- [About this task]:
Each line in the entries below that holds the word "every" belongs in the answer.

- [Data to process]:
(** * xBOUT region decomposition: a shallow embedding of [xbout/region.py]

    The development follows the Python module top to bottom: the [Region]
    class and its slice methods, the helpers [_in_range] and [_order_vars],
    the classifier [_get_topology], the wiring helpers
    [_create_connection_x] / [_create_connection_y] and the builder
    [_create_regions_toroidal].

    Python integers are unbounded, so they are [Z].  A Python [dict] with
    string keys is an insertion-ordered association list with unique keys.
    Exceptions are the left summand of a [result]. *)

From Stdlib Require Import ZArith String List Bool Lia.
Import ListNotations.

Open Scope string_scope.
Open Scope Z_scope.

(** ** Exceptions and the error monad *)

Inductive exception : Type :=
| KeyError (key : string)
| NotImplementedError (msg : string).

Definition result (A : Type) : Type := (exception + A)%type.

Definition ret {A : Type} (a : A) : result A := inr a.

Definition bind {A B : Type} (m : result A) (f : A -> result B) : result B :=
  match m with
  | inl e => inl e
  | inr a => f a
  end.

Notation "x <- m ;; k" := (bind m (fun x => k))
  (at level 100, m at next level, right associativity, only parsing).

(** ** Python dictionaries keyed by strings *)

Definition dict (V : Type) : Type := list (string * V).

(** [d[k]]: the value stored under [k], or [KeyError]. *)
Fixpoint getitem {V : Type} (d : dict V) (k : string) : result V :=
  match d with
  | [] => inl (KeyError k)
  | (k', v) :: d' => if String.eqb k k' then inr v else getitem d' k
  end.

(** [d[k] = v]: overwrite in place when [k] is present, append otherwise. *)
Fixpoint setitem {V : Type} (d : dict V) (k : string) (v : V) : dict V :=
  match d with
  | [] => [(k, v)]
  | (k', v') :: d' =>
      if String.eqb k k' then (k', v) :: d' else (k', v') :: setitem d' k v
  end.

Definition keys {V : Type} (d : dict V) : list string := map fst d.

(** ** Slices

    [slice(start, stop)] with both bounds given and the default step. *)

Record slice : Type := mkslice { start : Z; stop : Z }.

(** The half-open index range a slice denotes on non-negative bounds. *)
Definition in_slice (s : slice) (i : Z) : bool :=
  (start s <=? i) && (i <? stop s).

Definition slice_width (s : slice) : Z := stop s - start s.

(** ** class Region (region.py, lines 6-102) *)

Record Region : Type := mkRegion {
  name : string;
  xinner_ind : Z;
  xouter_ind : Z;
  ylower_ind : Z;
  yupper_ind : Z;
  connection_inner : option string;
  connection_outer : option string;
  connection_lower : option string;
  connection_upper : option string
}.

(** [Region(name=..., xinner_ind=..., ...)] as every call site in the module
    uses it: the four [connect_*] keywords keep their default [None]. *)
Definition Region_init (name : string)
    (xinner_ind xouter_ind ylower_ind yupper_ind : Z) : Region :=
  mkRegion name xinner_ind xouter_ind ylower_ind yupper_ind
           None None None None.

Definition is_not_None {A : Type} (o : option A) : bool :=
  match o with
  | Some _ => true
  | None => false
  end.

(** Lines 25-50.  The second conditional updates [xi], as the source does. *)
Definition getSlices (self : Region) (mxg myg : Z) : slice * slice :=
  let xi := xinner_ind self in
  let xi := if is_not_None (connection_inner self) then xi - mxg else xi in
  let xo := xouter_ind self in
  let xi := if is_not_None (connection_outer self) then xi + mxg else xi in
  let yl := ylower_ind self in
  let yl := if is_not_None (connection_lower self) then yl - myg else yl in
  let yu := yupper_ind self in
  let yu := if is_not_None (connection_upper self) then yu + myg else yu in
  (mkslice xi xo, mkslice yl yu).

(** Lines 52-63. *)
Definition getInnerGuardsSlices (self : Region) (mxg : Z) : slice * slice :=
  (mkslice (xinner_ind self - mxg) (xinner_ind self),
   mkslice (ylower_ind self) (yupper_ind self)).

(** Lines 65-76. *)
Definition getOuterGuardsSlices (self : Region) (mxg : Z) : slice * slice :=
  (mkslice (xouter_ind self) (xouter_ind self + mxg),
   mkslice (ylower_ind self) (yupper_ind self)).

(** Lines 78-89. *)
Definition getLowerGuardsSlices (self : Region) (myg : Z) : slice * slice :=
  (mkslice (xinner_ind self) (xouter_ind self),
   mkslice (ylower_ind self - myg) (ylower_ind self)).

(** Lines 91-102. *)
Definition getUpperGuardsSlices (self : Region) (myg : Z) : slice * slice :=
  (mkslice (xinner_ind self) (xouter_ind self),
   mkslice (yupper_ind self) (yupper_ind self + myg)).

(** The full-region slice as the specification words it: each bound moves
    outward by the guard width exactly when that side has a connection. *)
Definition getSlices_spec (r : Region) (mxg myg : Z) : slice * slice :=
  (mkslice
     (if is_not_None (connection_inner r) then xinner_ind r - mxg
      else xinner_ind r)
     (if is_not_None (connection_outer r) then xouter_ind r + mxg
      else xouter_ind r),
   mkslice
     (if is_not_None (connection_lower r) then ylower_ind r - myg
      else ylower_ind r)
     (if is_not_None (connection_upper r) then yupper_ind r + myg
      else yupper_ind r)).

(** ** Helpers (lines 105-118) *)

Definition _in_range (val lower upper : Z) : Z :=
  if val <? lower then lower
  else if val >? upper then upper
  else val.

Definition _order_vars (lower upper : Z) : Z * Z :=
  if upper <? lower then (upper, lower) else (lower, upper).

(** ** Mesh metadata

    [ds.metadata] restricted to the keys the module reads, every one of them
    present.  The two [keep_*boundaries] entries are 0/1 flags (comments at
    lines 184 and 199); [Z.b2z] gives their integer value. *)

Module metadata.
Record t : Type := mk {
  nx : Z;
  ny : Z;
  ny_inner : Z;
  ixseps1 : Z;
  ixseps2 : Z;
  jyseps1_1 : Z;
  jyseps2_1 : Z;
  jyseps1_2 : Z;
  jyseps2_2 : Z;
  MXG : Z;
  MYG : Z;
  keep_xboundaries : bool;
  keep_yboundaries : bool
}.
End metadata.

(** ** _get_topology (lines 121-150) *)

Definition _get_topology (ds : metadata.t) : string :=
  let jys11 := metadata.jyseps1_1 ds in
  let jys21 := metadata.jyseps2_1 ds in
  let jys12 := metadata.jyseps1_2 ds in
  let jys22 := metadata.jyseps2_2 ds in
  let ny := metadata.ny ds in
  let ixs1 := metadata.ixseps1 ds in
  let ixs2 := metadata.ixseps2 ds in
  let nx := metadata.nx ds in
  if jys21 =? jys12 then
    if (jys11 <=? 0) && (jys22 >=? ny - 1) then
      let ix := Z.min ixs1 ixs2 in
      if ix >=? nx - 1 then "core"
      else if ix <=? 0 then "sol"
      else "limiter"
    else "single-null"
  else if (jys11 =? jys21) && (jys12 =? jys22) then "xpoint"
  else if ixs1 =? ixs2 then "connected-double-null"
  else "disconnected-double-null".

- [Written response]:
(** [Region(name=..., xinner_ind=..., ...)] as every call site in the module
    [ds.metadata] restricted to the keys the module reads, every one of them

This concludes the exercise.